=== Stored data ===
(* ===== verification/CompressedFile.v ===== *)
(** * Files behind the compressed formats

    An open, read-only [*os.File] as the formats use it: its base name, its
    contents and its modification time.  [read_full] is a [Seek] to an absolute
    offset followed by [io.ReadFull] into a fresh buffer. *)
From S2P Require Import Prelude UdpfsProtocol CachedReader.

Record OsFile := mkFile {
  f_base : list byte;
  f_data : list byte;
  f_mtime : civil
}.

(** [f.Seek(off, io.SeekStart)], [buf := make([]byte, n)], [io.ReadFull(f, buf)].
    Seeking before the start is an error; [make] panics on a length that is
    negative or beyond the address space; a file that ends too early is an error. *)
Definition maxAlloc : Z := 2 ^ 48.

Definition read_full (off n : Z) (f : OsFile) : outcome (result go_error (list byte)) :=
  if off <? 0 then Ok (Err OtherError)
  else if (n <? 0) || (maxAlloc <? n) then Panic MakeLenOutOfRange
  else if off + n <=? zlen (f_data f) then Ok (Val (sub_bytes (f_data f) (Z.to_nat off) (Z.to_nat n)))
  else if (n =? 0) then Ok (Val [])
  else if zlen (f_data f) <=? off then Ok (Err EOF)
  else Ok (Err OtherError).

(** [int64(binary.LittleEndian.Uint64(b[off:off+8]))] *)
Definition i64_at (b : list byte) (off : nat) : Z := i64 (le_at b off 8).

(** The loop that fills the offset table: [n] 32-bit words. *)
Definition words (n : nat) (b : list byte) : list Z :=
  map (λ i, le_at b (i * 4) 4) (List.seq 0 n).

(** [int((size + int64(blockSize) - 1) / int64(blockSize))], where [size] is int64. *)
Definition block_count (size blockSize : Z) : Z := Z.quot (i64 (i64 (size + blockSize) - 1)) blockSize.

(** [int64(word&0x7FFFFFFF) << align] *)
Definition file_offset (word align : Z) : Z := i64 (Z.shiftl (Z.land word 0x7FFFFFFF) align).

(** The high bit of a table entry. *)
Definition high_bit (word : Z) : bool := negb (Z.land word 0x80000000 =? 0).

(** ** Lemmas *)

Lemma index_ok {A} (l : list A) i x : 0 <= i → l !! Z.to_nat i = Some x → index l i = Ok x.
Proof. intros Hi Hx. unfold index. by rewrite (proj2 (Z.ltb_ge i 0)), Hx by lia. Qed.

Lemma read_full_ok off n f :
  0 <= off → 0 <= n <= maxAlloc → off + n <= zlen (f_data f) →
  read_full off n f = Ok (Val (sub_bytes (f_data f) (Z.to_nat off) (Z.to_nat n))).
Proof.
  intros Ho Hn Hl. unfold read_full.
  by rewrite (proj2 (Z.ltb_ge off 0)), (proj2 (Z.ltb_ge n 0)), (proj2 (Z.ltb_ge maxAlloc n)),
    (proj2 (Z.leb_le _ _)) by lia.
Qed.

Lemma block_count_spec size bs :
  0 <= size < 2 ^ 62 → 0 < bs < 2 ^ 32 → block_count size bs = (size + bs - 1) / bs.
Proof.
  intros Hs Hb. unfold block_count. rewrite !i64_small by (rewrite ?i64_small; lia).
  apply Z.quot_div_nonneg; lia.
Qed.

Lemma land_31 a : Z.land a 0x7FFFFFFF = a mod 2 ^ 31.
Proof. exact (land_mask a 31 ltac:(done)). Qed.

(** A table entry: an offset below [2 ^ 31], and a flag in the high bit. *)
Definition entry (flag : bool) (off : Z) : Z := off + (if flag then 2 ^ 31 else 0).

Lemma entry_high flag off : 0 <= off < 2 ^ 31 → high_bit (entry flag off) = flag.
Proof.
  intros Ho. unfold high_bit, entry.
  assert (Z.land (off + (if flag then 2 ^ 31 else 0)) 0x80000000 = if flag then 2 ^ 31 else 0) as ->.
  { replace (off + _) with (Z.lor off (Z.shiftl (if flag then 1 else 0) 31)).
    - rewrite Z.land_lor_distr_l. change 0x80000000 with (Z.shiftl 1 31).
      rewrite <-Z.shiftl_land.
      assert (Z.land off (Z.shiftl 1 31) = 0) as ->.
      { apply Z.bits_inj'. intros i Hi. rewrite Z.land_spec, Z.bits_0, Z.shiftl_spec by done.
        destruct (decide (i < 31)).
        - rewrite (Z.testbit_neg_r 1) by lia. apply andb_false_r.
        - rewrite <-(Z.mod_small off (2 ^ 31)) by lia. by rewrite Z.mod_pow2_bits_high by lia. }
      by destruct flag.
    - rewrite lor_shiftl_add by lia. by destruct flag. }
  by destruct flag.
Qed.

Lemma entry_offset flag off : 0 <= off < 2 ^ 31 → file_offset (entry flag off) 0 = off.
Proof.
  intros Ho. unfold file_offset, entry. rewrite land_31, Z.shiftl_0_r, i64_small.
  - destruct flag; zlia.
  - destruct flag; zlia.
Qed.

Lemma entry_bound flag off : 0 <= off < 2 ^ 31 → 0 <= entry flag off < 2 ^ 32.
Proof. unfold entry. destruct flag; lia. Qed.

(** Reading back a table of words. *)
Lemma words_put ws :
  Forall (λ w, 0 <= w < 2 ^ 32) ws → words (length ws) (concat (map (le_put 4) ws)) = ws.
Proof.
  intros Hws. unfold words. apply list_eq. intros i.
  rewrite list_lookup_fmap. destruct (decide (i < length ws)%nat) as [Hi|Hi]; last first.
  { rewrite (lookup_ge_None_2 ws) by lia. rewrite lookup_seq_ge by lia. done. }
  rewrite lookup_seq_lt by done. simpl. destruct (lookup_lt_is_Some_2 ws i Hi) as [w Hw].
  rewrite Hw. f_equal. clear Hi. revert i Hw. induction Hws as [|x ws Hx Hws IH]; intros i Hw; [done|].
  destruct i as [|i]; simpl in *.
  - injection Hw as ->. change (le_get (take 4 (le_put 4 w ++ concat (map (le_put 4) ws))) = w).
    rewrite take_app_length' by (by rewrite length_le_put). rewrite le_get_put. by apply Z.mod_small.
  - rewrite <-(IH i Hw). reflexivity.
Qed.

(** ** Images with an offset table, as an encoder lays them out

    A stored block is its bytes and whether they are plain. *)
Abbreviation stored := (bool * list byte)%type.

(** The table of the offsets of blocks stored one after another from [off] on,
    with a last entry for the end. *)
Fixpoint offset_table (off : Z) (l : list stored) : list Z :=
  match l with
  | [] => [entry false off]
  | (p, d) :: l => entry p off :: offset_table (off + zlen d) l
  end.

Definition payload (l : list stored) : list byte := concat (map snd l).

Lemma length_offset_table off l : length (offset_table off l) = S (length l).
Proof. revert off; induction l as [|[p d] l IH]; intros off; simpl; [done|]. by rewrite IH. Qed.

Lemma length_concat_put ws : length (concat (map (le_put 4) ws)) = (4 * length ws)%nat.
Proof. induction ws; simpl; [done|]. rewrite IHws. lia. Qed.

Lemma offset_table_lookup off l1 p d l2 :
  offset_table off (l1 ++ (p, d) :: l2) !! length l1 = Some (entry p (off + zlen (payload l1))) ∧
  ∃ q, offset_table off (l1 ++ (p, d) :: l2) !! S (length l1) =
         Some (entry q (off + zlen (payload l1) + zlen d)).
Proof.
  revert off; induction l1 as [|[q e] l1 IH]; intros off; simpl.
  - rewrite Z.add_0_r. split; [done|]. destruct l2 as [|[q e] l2]; by eexists.
  - destruct (IH (off + zlen e)) as [H1 [q' H2]]. unfold payload in *. simpl. rewrite !zlen_app.
    split; [rewrite H1; do 2 f_equal; lia|]. exists q'. rewrite H2. do 2 f_equal. lia.
Qed.

Lemma offset_table_bound off l :
  0 <= off → off + zlen (payload l) < 2 ^ 31 → Forall (λ w, 0 <= w < 2 ^ 32) (offset_table off l).
Proof.
  revert off; induction l as [|[p d] l IH]; intros off Ho Hl; unfold payload in *; simpl in *;
    rewrite ?zlen_app in Hl.
  - constructor; [|done]. apply entry_bound. unfold zlen in Hl; simpl in Hl. lia.
  - pose proof (zlen_nonneg d). pose proof (zlen_nonneg (concat (map snd l))). constructor; [apply entry_bound; lia|]. apply IH; lia.
Qed.

(** Reading a part of a file that is known as such. *)
Lemma read_full_part pre part post f :
  f_data f = pre ++ part ++ post → zlen part <= maxAlloc →
  read_full (zlen pre) (zlen part) f = Ok (Val part).
Proof.
  intros Hf Hp. pose proof (zlen_nonneg pre). pose proof (zlen_nonneg part). pose proof (zlen_nonneg post).
  rewrite read_full_ok; [|lia..|rewrite Hf, !zlen_app; lia]. do 2 f_equal.
  unfold sub_bytes, zlen. rewrite Hf, !Nat2Z.id, drop_app_length. by rewrite take_app_length.
Qed.

(** A 24-byte header, the table, and the blocks. *)
Definition table_end (l : list stored) : Z := 24 + 4 * (zlen l + 1).

Definition image (hdr : list byte) (l : list stored) : list byte :=
  hdr ++ concat (map (le_put 4) (offset_table (table_end l) l)) ++ payload l.

Section ImageParts.
Context (hdr : list byte) (l : list stored) (f : OsFile).
Hypothesis (Hhdr : zlen hdr = 24).
Hypothesis (Hfit : table_end l + zlen (payload l) < 2 ^ 31).
Hypothesis (Hf : f_data f = image hdr l).

Lemma image_fit : 0 <= zlen l < 2 ^ 29 ∧ 0 <= zlen (payload l).
Proof.
  pose proof (zlen_nonneg l). pose proof (zlen_nonneg (payload l)). unfold table_end in Hfit. lia.
Qed.

Lemma zlen_table : zlen (concat (map (le_put 4) (offset_table (table_end l) l))) = 4 * (zlen l + 1).
Proof. unfold zlen. rewrite length_concat_put, length_offset_table. lia. Qed.

Lemma image_header : read_full 0 24 f = Ok (Val hdr).
Proof.
  rewrite <-Hhdr. apply (read_full_part [] hdr _ f Hf). rewrite Hhdr. unfold maxAlloc. lia.
Qed.

Lemma image_table :
  read_full 24 (i64 ((zlen l + 1) * 4)) f =
    Ok (Val (concat (map (le_put 4) (offset_table (table_end l) l)))) ∧
  words (Z.to_nat (zlen l + 1)) (concat (map (le_put 4) (offset_table (table_end l) l))) =
    offset_table (table_end l) l.
Proof.
  pose proof image_fit. split.
  - rewrite i64_small by lia. replace ((zlen l + 1) * 4) with (4 * (zlen l + 1)) by lia.
    rewrite <-zlen_table. rewrite <-Hhdr at 1. apply (read_full_part hdr _ (payload l) f Hf).
    rewrite zlen_table. unfold maxAlloc. lia.
  - assert (Z.to_nat (zlen l + 1) = length (offset_table (table_end l) l)) as ->.
    { rewrite length_offset_table. unfold zlen. lia. }
    apply words_put, offset_table_bound; unfold table_end in *; lia.
Qed.

(** Block [idx]: its table entries, and its bytes in the file. *)
Lemma image_block idx :
  0 <= idx < zlen l →
  ∃ p d off q, l !! Z.to_nat idx = Some (p, d) ∧
    index (offset_table (table_end l) l) idx = Ok (entry p off) ∧
    index (offset_table (table_end l) l) (idx + 1) = Ok (entry q (off + zlen d)) ∧
    read_full off (zlen d) f = Ok (Val d) ∧ 0 <= off ∧ 0 <= zlen d ∧ off + zlen d < 2 ^ 31.
Proof.
  intros Hidx.
  destruct (lookup_lt_is_Some_2 l (Z.to_nat idx)) as [[p d] Hd]; [unfold zlen in Hidx; lia|].
  pose proof (take_drop_middle l _ _ Hd) as Hsplit.
  set (l1 := take (Z.to_nat idx) l) in *. set (l2 := drop (S (Z.to_nat idx)) l) in *.
  assert (length l1 = Z.to_nat idx) as Hl1 by (unfold l1; rewrite length_take; unfold zlen in *; lia).
  assert (payload l = payload l1 ++ d ++ payload l2) as Hpay.
  { rewrite <-Hsplit. unfold payload. by rewrite map_app, concat_app. }
  destruct (offset_table_lookup (table_end l) l1 p d l2) as [Ht [q Hq]].
  rewrite Hsplit in Ht, Hq. rewrite Hl1 in Ht, Hq.
  set (off := table_end l + zlen (payload l1)) in *.
  pose proof (zlen_nonneg (payload l1)). pose proof (zlen_nonneg d). pose proof (zlen_nonneg (payload l2)).
  assert (0 <= off ∧ off + zlen d < 2 ^ 31) as Hoff.
  { unfold off. rewrite Hpay, !zlen_app in Hfit. unfold table_end in *. pose proof (zlen_nonneg l). lia. }
  exists p, d, off, q. split; [done|]. split; [apply index_ok; [lia|done]|]. split.
  { apply index_ok; [lia|]. by replace (Z.to_nat (idx + 1)) with (S (Z.to_nat idx)) by lia. }
  split; [|lia].
  set (pre := hdr ++ concat (map (le_put 4) (offset_table (table_end l) l)) ++ payload l1).
  assert (off = zlen pre) as ->.
  { unfold pre, off. rewrite !zlen_app, zlen_table, Hhdr. unfold table_end. lia. }
  apply (read_full_part pre d (payload l2)); [|unfold maxAlloc; lia].
  unfold pre. rewrite Hf. unfold image. by rewrite Hpay, <-!app_assoc.
Qed.
End ImageParts.
(* ===== verification/Cso.v ===== *)
(** * CSO images (internal/fs/compression/cso/cso.go)

    A header, a table of block offsets with a flag for blocks stored as they are,
    and the blocks.  The DEFLATE and zlib decoders are parameters: what reading
    the decoder to its end gives, all its output or an error. *)
From stdpp Require Import gmap.
From S2P Require Import Prelude UdpfsProtocol BlockCache CachedReader CompressedFile.

Definition csoMagic : list byte := map z2b [67; 73; 83; 79].

Class Inflate := {
  flate_read : list byte → result go_error (list byte);
  zlib_read : list byte → result go_error (list byte)
}.

(** [cso_f = None] after Close. *)
Record CSO := mkCSO {
  cso_f : option OsFile;
  cso_stat : CompressedInfo;
  cso_offsets : list Z;
  cso_blockSize : Z;
  cso_numBlocks : Z;
  cso_size : Z;
  cso_align : Z
}.

(** parseHeader, on the file that [Open] has opened. *)
Definition cso_parseHeader (f : OsFile) : outcome (result go_error CSO) :=
  r ← read_full 0 24 f;
  match r with
  | Err e => Ok (Err e)
  | Val b =>
      if negb (bool_decide (sub_bytes b 0 4 = csoMagic)) then Ok (Err OtherError)
      else
        let size := i64_at b 8 in
        let blockSize := le_at b 16 4 in
        let align := le_at b 21 1 in
        if blockSize =? 0 then Ok (Err OtherError)
        else
          let numBlocks := block_count size blockSize in
          r ← read_full 24 (i64 ((numBlocks + 1) * 4)) f;
          match r with
          | Err e => Ok (Err e)
          | Val offsetBytes =>
              let offsets := words (Z.to_nat (numBlocks + 1)) offsetBytes in
              Ok (Val {| cso_f := Some f;
                         cso_stat := NewCompressedInfo (f_base f) size (f_mtime f);
                         cso_offsets := offsets; cso_blockSize := blockSize;
                         cso_numBlocks := numBlocks; cso_size := size; cso_align := align |})
          end
  end.

(** Open, of what [os.Open] gives; after an error of the header the file is closed. *)
Definition cso_Open (file : option OsFile) : outcome (result go_error CSO) :=
  match file with
  | None => Ok (Err OtherError)
  | Some f => cso_parseHeader f
  end.

(** [append(out, make([]byte, blockSize-len(out))...)] when [out] is too short. *)
Definition pad_block (blockSize : Z) (out : list byte) : list byte :=
  if zlen out <? blockSize then out ++ replicate (Z.to_nat (blockSize - zlen out)) (z2b 0) else out.

Definition decompressDeflate `{Inflate} (compressed : list byte) (blockSize : Z)
    : result go_error (list byte) :=
  match flate_read compressed with
  | Err e => Err e
  | Val out => Val (pad_block blockSize out)
  end.

Definition decompressZlib `{Inflate} (compressed : list byte) (blockSize : Z)
    : result go_error (list byte) :=
  match zlib_read compressed with
  | Err e => Err e
  | Val out => Val (pad_block blockSize out)
  end.

Definition cso_ReadBlock `{Inflate} (blockIdx : Z) (c : CSO)
    : outcome (result go_error (list byte) * CSO) :=
  if (blockIdx <? 0) || (cso_numBlocks c <=? blockIdx) then Ok (Err OtherError, c)
  else
    raw ← index (cso_offsets c) blockIdx;
    let isPlain := high_bit raw in
    let readOffset := file_offset raw (cso_align c) in
    readSize ← (if isPlain then Ok (cso_blockSize c)
                else
                  next ← index (cso_offsets c) (blockIdx + 1);
                  Ok (i64 (file_offset next (cso_align c) - readOffset)));
    match cso_f c with
    | None => Ok (Err ErrInvalid, c)
    | Some f =>
        r ← read_full readOffset readSize f;
        match r with
        | Err e => Ok (Err e, c)
        | Val buf =>
            if isPlain then Ok (Val buf, c)
            else
              match decompressDeflate buf (cso_blockSize c) with
              | Val out => Ok (Val out, c)
              | Err _ => Ok (decompressZlib buf (cso_blockSize c), c)
              end
        end
    end.

Definition cso_Close (c : CSO) : option go_error * CSO :=
  (None, mkCSO None (cso_stat c) (cso_offsets c) (cso_blockSize c) (cso_numBlocks c) (cso_size c)
           (cso_align c)).

#[export] Instance cso_reader `{Inflate} : BlockReader CSO := {
  ReadBlock := cso_ReadBlock;
  BlockSize := cso_blockSize;
  NumBlocks := cso_numBlocks;
  UncompressedSize := cso_size;
  BR_Close := cso_Close;
  BR_Stat c := Some (cso_stat c)
}.

(** GetStat, on the opened file: only the magic and the size are read. *)
Definition cso_GetStat (f : OsFile) : outcome (option CompressedInfo) :=
  r ← read_full 0 16 f;
  match r with
  | Err _ => Ok None
  | Val b =>
      if negb (bool_decide (sub_bytes b 0 4 = csoMagic)) then Ok None
      else Ok (Some (NewCompressedInfo (f_base f) (i64_at b 8) (f_mtime f)))
  end.

(** ** The promise of a block reader

    An open image represents [content] when every block can be read and holds the
    right bytes. *)
Definition cso_represents `{Inflate} (c : CSO) (content : list byte) : Prop :=
  0 < cso_blockSize c ∧
  cso_numBlocks c = (zlen content + cso_blockSize c - 1) / cso_blockSize c ∧
  cso_size c = zlen content ∧
  ∀ idx, 0 <= idx < cso_numBlocks c →
    ∃ b, cso_ReadBlock idx c = Ok (Val b, c) ∧ block_ok (cso_blockSize c) idx content b.

#[export] Instance cso_content `{Inflate} : BlockContent CSO.
Proof.
  refine {| represents := cso_represents |}.
  - by intros r content (? & _).
  - by intros r content (_ & ? & _).
  - by intros r content (_ & _ & ? & _).
  - intros r content idx Hr Hidx. destruct Hr as (H1 & H2 & H3 & H4).
    destruct (H4 idx Hidx) as (b & Hrun & Hb). exists (Val b), r. simpl.
    split; [exact Hrun|]. split; [done|]. split; [by intros b' [= <-]|done].
Defined.

(** A represented image has no failing block. *)
Lemma cso_no_failure `{Inflate} content e : ¬ block_fails (R := CSO) content e.
Proof.
  intros (r & idx & r' & (_ & _ & _ & Hall) & Hidx & Hrun).
  destruct (Hall idx Hidx) as (b & Hb & _). simpl in Hrun. congruence.
Qed.

(** ** Images *)

Definition cso_header (blockSize size : Z) : list byte :=
  csoMagic ++ le_put 4 24 ++ le_put 8 size ++ le_put 4 blockSize ++ [z2b 1; z2b 0; z2b 0; z2b 0].

(** What the two decoders make of a compressed block: the zlib decoder is only tried
    on what is not a raw DEFLATE stream. *)
Definition cso_inflated `{Inflate} (d out : list byte) : Prop :=
  flate_read d = Val out ∨ (∃ e, flate_read d = Err e) ∧ zlib_read d = Val out.

(** The stored blocks are those of [content]: whole plain blocks, or data that
    inflates to the block.  A plain block has to be whole, the last one too: the
    reader asks for as many bytes as a block has and fails on a file that ends
    before. *)
Definition cso_stores `{Inflate} (blockSize : Z) (content : list byte) (l : list stored) : Prop :=
  zlen l = (zlen content + blockSize - 1) / blockSize ∧
  ∀ i p d, l !! i = Some (p, d) →
    if (p : bool) then zlen d = blockSize ∧ block_ok blockSize (Z.of_nat i) content d
    else ∃ out, cso_inflated d out ∧ block_ok blockSize (Z.of_nat i) content (pad_block blockSize out).

Section Image.
Context `{Inflate}.
Context (blockSize : Z) (content : list byte) (l : list stored) (f : OsFile).
Hypothesis (Hbs : 0 < blockSize < 2 ^ 31).
Hypothesis (Hsize : zlen content < 2 ^ 31).
Hypothesis (Hfit : table_end l + zlen (payload l) < 2 ^ 31).
Hypothesis (Hstores : cso_stores blockSize content l).
Hypothesis (Hf : f_data f = image (cso_header blockSize (zlen content)) l).

Definition cso_opened : CSO :=
  {| cso_f := Some f;
     cso_stat := NewCompressedInfo (f_base f) (zlen content) (f_mtime f);
     cso_offsets := offset_table (table_end l) l; cso_blockSize := blockSize;
     cso_numBlocks := zlen l; cso_size := zlen content; cso_align := 0 |}.

Lemma cso_parse_image : cso_parseHeader f = Ok (Val cso_opened).
Proof.
  pose proof (zlen_nonneg content) as Hn. destruct Hstores as [Hnum _].
  set (hdr := cso_header blockSize (zlen content)) in *.
  unfold cso_parseHeader. rewrite (image_header hdr l f eq_refl Hf), bind_Ok.
  assert (sub_bytes hdr 0 4 = csoMagic) as -> by done.
  rewrite bool_decide_eq_true_2 by done. cbn [negb].
  change (i64_at hdr 8) with (i64 (le_get (le_put 8 (zlen content)))).
  change (le_at hdr 16 4) with (le_get (le_put 4 blockSize)).
  rewrite (le_get_put_small 8), (le_get_put_small 4), (i64_small (zlen content)) by lia.
  rewrite (proj2 (Z.eqb_neq _ 0)) by lia. rewrite block_count_spec, <-Hnum by lia.
  destruct (image_table hdr l f eq_refl Hfit Hf) as [-> Hwords].
  by rewrite bind_Ok, Hwords.
Qed.

(** Each block reads back. *)
Lemma cso_read_image idx :
  0 <= idx < zlen l →
  ∃ b, cso_ReadBlock idx cso_opened = Ok (Val b, cso_opened) ∧ block_ok blockSize idx content b.
Proof.
  intros Hidx. destruct Hstores as [_ Hall].
  destruct (image_block (cso_header blockSize (zlen content)) l f eq_refl Hfit Hf idx Hidx)
    as (p & d & off & q & Hd & Ht & Hq & Hread & Hoff & Hl & Hend).
  specialize (Hall _ _ _ Hd). rewrite Z2Nat.id in Hall by lia.
  unfold cso_ReadBlock. cbn [cso_opened cso_numBlocks cso_offsets cso_align cso_blockSize cso_f].
  rewrite (proj2 (Z.ltb_ge idx 0)), (proj2 (Z.leb_gt _ idx)) by lia. cbn [orb].
  rewrite Ht, bind_Ok, entry_high, entry_offset by lia. destruct p.
  - rewrite bind_Ok. destruct Hall as [Hdl Hb]. rewrite Hdl in Hread. rewrite Hread, bind_Ok.
    exists d. by split.
  - destruct Hall as (out & Hin & Hb). rewrite Hq, !bind_Ok, entry_offset by lia.
    replace (off + zlen d - off) with (zlen d) by lia.
    rewrite i64_small, Hread, bind_Ok by lia. unfold decompressDeflate, decompressZlib.
    exists (pad_block blockSize out). by destruct Hin as [->|[[e ->] ->]].
Qed.

Lemma cso_image_represents : cso_represents cso_opened content.
Proof.
  destruct Hstores as [Hnum _]. split; [cbn; lia|]. split; [exact Hnum|]. split; [done|].
  exact cso_read_image.
Qed.
End Image.

(** A plain block at the end of the file that is shorter than a block cannot be read. *)
Lemma cso_short_plain_block `{Inflate} idx c f raw :
  cso_f c = Some f → 0 <= idx < cso_numBlocks c → cso_offsets c !! Z.to_nat idx = Some raw → high_bit raw = true →
  0 < cso_blockSize c <= maxAlloc → zlen (f_data f) < file_offset raw (cso_align c) + cso_blockSize c →
  ∃ e, cso_ReadBlock idx c = Ok (Err e, c).
Proof.
  intros Hf Hidx Hraw Hp Hbs Hl. unfold cso_ReadBlock.
  rewrite (proj2 (Z.ltb_ge idx 0)), (proj2 (Z.leb_gt _ idx)) by lia. cbn [orb].
  rewrite (index_ok _ idx raw), bind_Ok, Hp, bind_Ok, Hf by (done || lia). unfold read_full.
  destruct (Z.ltb_spec (file_offset raw (cso_align c)) 0); [by eexists|].
  rewrite (proj2 (Z.ltb_ge (cso_blockSize c) 0)), (proj2 (Z.ltb_ge maxAlloc _)), (proj2 (Z.leb_gt _ _)) by lia.
  cbn [orb]. rewrite (proj2 (Z.eqb_neq (cso_blockSize c) 0)) by lia. case_match; by eexists.
Qed.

=== Exercise directions ===
Of the entries listed above, reproduce only the lines starting at the line containing "apply words_put, offset_table_bound;" and ending at the line containing "index (offset_table (table_end l) l) (idx". Include both, exactly as they stand.

=== Output for this exercise ===
    apply words_put, offset_table_bound; unfold table_end in *; lia.
Qed.

(** Block [idx]: its table entries, and its bytes in the file. *)
Lemma image_block idx :
  0 <= idx < zlen l →
  ∃ p d off q, l !! Z.to_nat idx = Some (p, d) ∧
    index (offset_table (table_end l) l) idx = Ok (entry p off) ∧
    index (offset_table (table_end l) l) (idx + 1) = Ok (entry q (off + zlen d)) ∧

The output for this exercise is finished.